Collected data
(** ** Where a blocked path is mounted *)
Record blocked_at (r : FlatRule) (access : Access) (b : string) (f : FlatRule) : Prop := {
  ba_normal : normal b;
  ba_above : path_within p b = true;
  ba_exists : mount_path_exists b = inl true;
  ba_first : first flat b access = Some f;
  ba_blocks : ~ allows f;
  ba_names : names expanded f b;
  ba_below : forall t, normal t -> path_within p t = true -> path_within t b = true ->
    snapshot_matches (fl_rule r) t access = true
}.
Lemma path_exists : mount_path_exists p = inl true.
Proof. apply (mo_exists Hm); [apply mo_path|apply mo_absolute|apply path_within_refl]. Qed.
Lemma blocked_here r access : first flat p access = Some r -> ~ allows r -> names expanded r p ->
  blocked_at r access p r.
Proof.
  intros Hr Hb Hn. split; [apply mo_path|apply path_within_refl|apply path_exists|done..|].
  intros t Ht Hpt Htp. rewrite (normal_eq t p); [by apply (first_in _ _ _ _ Hr)|done|apply mo_path|].
  apply (path_within_same_depth p); [done|apply path_within_refl|].
  apply path_within_depth in Hpt, Htp. lia.
Qed.
Lemma validated_absolute q u : validate_absolute q = inl u -> is_absolute q = true.
Proof. unfold validate_absolute. by destruct (is_absolute q). Qed.
Lemma subtree_names r lexical canonical b qs : In r flat ->
  sn_matcher (fl_rule r) = SSubtree lexical canonical ->
  rule_paths expanded (sn_matcher (fl_rule r)) = inl qs -> In b [lexical; canonical] ->
  names expanded r b /\ normal b /\ is_absolute b = true.
Proof.
  intros Hir E Eq Hb. pose proof (mo_normal Hm r Hir) as N. rewrite E in N.
  assert (Hn : forall x, In x [lexical; canonical] -> normal x) by (by intros x [<-|[<-|[]]]; apply N).
  revert Eq. rewrite E. cbn [rule_paths].
  destruct (validate_absolute lexical) eqn:El; [|done]. destruct (validate_absolute canonical) eqn:Ec; [|done].
  intros [= <-]. split_and!; [|by apply Hn|].
  - exists (normalize_exact [lexical; canonical]). rewrite E. cbn [rule_paths]. rewrite El, Ec.
    split; [done|]. by apply in_normalize_exact.
  - destruct Hb as [<-|[<-|[]]]; by eapply validated_absolute.
Qed.
Lemma blocked_somewhere r access out : collected out -> first flat p access = Some r -> ~ allows r ->
  exists b f, blocked_at r access b f.
Proof.
  intros (_ & _ & Hpaths & _) Hr Hb. destruct (first_in _ _ _ _ Hr) as [Hir Hmr].
  destruct (Hpaths r Hir) as [qs Eq]. unfold snapshot_matches in Hmr. apply andb_true_iff in Hmr as [Hov Hcov].
  destruct (sn_matcher (fl_rule r)) as [q|lexical canonical|pattern] eqn:E; cbn in Hcov.
  - exists p, r. apply blocked_here; [done..|]. exists qs. rewrite E. split; [done|]. revert Eq. cbn.
    destruct (validate_absolute q); [|done]. intros [= <-]. left. symmetry.
    pose proof (mo_normal Hm r Hir) as N. rewrite E in N. apply normal_eq; [apply mo_path|done..].
  - assert (Hb' : exists b, In b [lexical; canonical] /\ path_within p b = true).
    { apply orb_true_iff in Hcov as [Hc|Hc]; [exists lexical|exists canonical]; cbn; auto. }
    destruct Hb' as (b & Hin & Hpb). rewrite <- E in Eq.
    destruct (subtree_names r _ _ b qs Hir E Eq Hin) as (Hn & Hnb & Habs).
    assert (Hx : mount_path_exists b = inl true) by by apply (mo_exists Hm).
    assert (Hsub : forall t, path_within t b = true -> snapshot_matches (fl_rule r) t access = true).
    { intros t Ht. unfold snapshot_matches. rewrite E, Hov. cbn.
      destruct Hin as [<-|[<-|[]]]; rewrite Ht; [done|apply orb_true_r]. }
    destruct (first_exists flat b access r Hir (Hsub b (path_within_refl b))) as [f Hf].
    destruct (first_in _ _ _ _ Hf) as [Hif Hmf].
    assert (Hbf : ~ allows f).
    { intros Ha. eapply allow_above_first; eauto. apply Hsub, path_within_refl. }
    exists b, f. split; [done..| |intros t _ _ Ht; by apply Hsub].
    unfold snapshot_matches in Hmf. apply andb_true_iff in Hmf as [Hovf Hcf].
    destruct (Hpaths f Hif) as [qs' Eq'].
    destruct (sn_matcher (fl_rule f)) as [q|l c|pattern] eqn:Ef; cbn in Hcf.
    + exists qs'. rewrite Ef. split; [done|]. revert Eq'. cbn. destruct (validate_absolute q); [|done].
      intros [= <-]. left. symmetry. pose proof (mo_normal Hm f Hif) as N. rewrite Ef in N. by apply normal_eq.
    + assert (Hfp : snapshot_matches (fl_rule f) p access = true).
      { unfold snapshot_matches. rewrite Ef, Hovf. cbn. apply orb_true_iff in Hcf as [Hc|Hc];
          rewrite (path_within_trans _ _ _ Hpb Hc); [done|apply orb_true_r]. }
      destruct (first_is_first _ flat_sorted _ _ _ _ Hr Hif Hfp) as [->|B1]; [done|].
      destruct (first_is_first _ flat_sorted _ _ _ _ Hf Hir (Hsub b (path_within_refl b))) as [->|B2]; [done|].
      by destruct (before_asym _ _ B1 B2).
    + exists qs'. rewrite Ef. split; [done|]. cbn in Eq'. injection Eq' as <-.
      apply (glob_scanned f); try done. by apply pattern_of.
  - exists p, r. apply blocked_here; [done..|]. exists qs. rewrite E. split; [done|]. cbn in Eq.
    injection Eq as <-. apply (glob_scanned r); try done; [by apply pattern_of|apply mo_path|apply path_within_refl].
Qed.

▸ TASK STATEMENT:
Retype only this portion of the data above: the line containing "intros Hir E", the line containing "destruct (subtree_names r", and all lines between them, exactly.

▸ RESPONSE BOX:
  intros Hir E Eq Hb. pose proof (mo_normal Hm r Hir) as N. rewrite E in N.
  assert (Hn : forall x, In x [lexical; canonical] -> normal x) by (by intros x [<-|[<-|[]]]; apply N).
  revert Eq. rewrite E. cbn [rule_paths].
  destruct (validate_absolute lexical) eqn:El; [|done]. destruct (validate_absolute canonical) eqn:Ec; [|done].
  intros [= <-]. split_and!; [|by apply Hn|].
  - exists (normalize_exact [lexical; canonical]). rewrite E. cbn [rule_paths]. rewrite El, Ec.
    split; [done|]. by apply in_normalize_exact.
  - destruct Hb as [<-|[<-|[]]]; by eapply validated_absolute.
Qed.
Lemma blocked_somewhere r access out : collected out -> first flat p access = Some r -> ~ allows r ->
  exists b f, blocked_at r access b f.
Proof.
  intros (_ & _ & Hpaths & _) Hr Hb. destruct (first_in _ _ _ _ Hr) as [Hir Hmr].
  destruct (Hpaths r Hir) as [qs Eq]. unfold snapshot_matches in Hmr. apply andb_true_iff in Hmr as [Hov Hcov].
  destruct (sn_matcher (fl_rule r)) as [q|lexical canonical|pattern] eqn:E; cbn in Hcov.
  - exists p, r. apply blocked_here; [done..|]. exists qs. rewrite E. split; [done|]. revert Eq. cbn.
    destruct (validate_absolute q); [|done]. intros [= <-]. left. symmetry.
    pose proof (mo_normal Hm r Hir) as N. rewrite E in N. apply normal_eq; [apply mo_path|done..].
  - assert (Hb' : exists b, In b [lexical; canonical] /\ path_within p b = true).
    { apply orb_true_iff in Hcov as [Hc|Hc]; [exists lexical|exists canonical]; cbn; auto. }
    destruct Hb' as (b & Hin & Hpb). rewrite <- E in Eq.
    destruct (subtree_names r _ _ b qs Hir E Eq Hin) as (Hn & Hnb & Habs).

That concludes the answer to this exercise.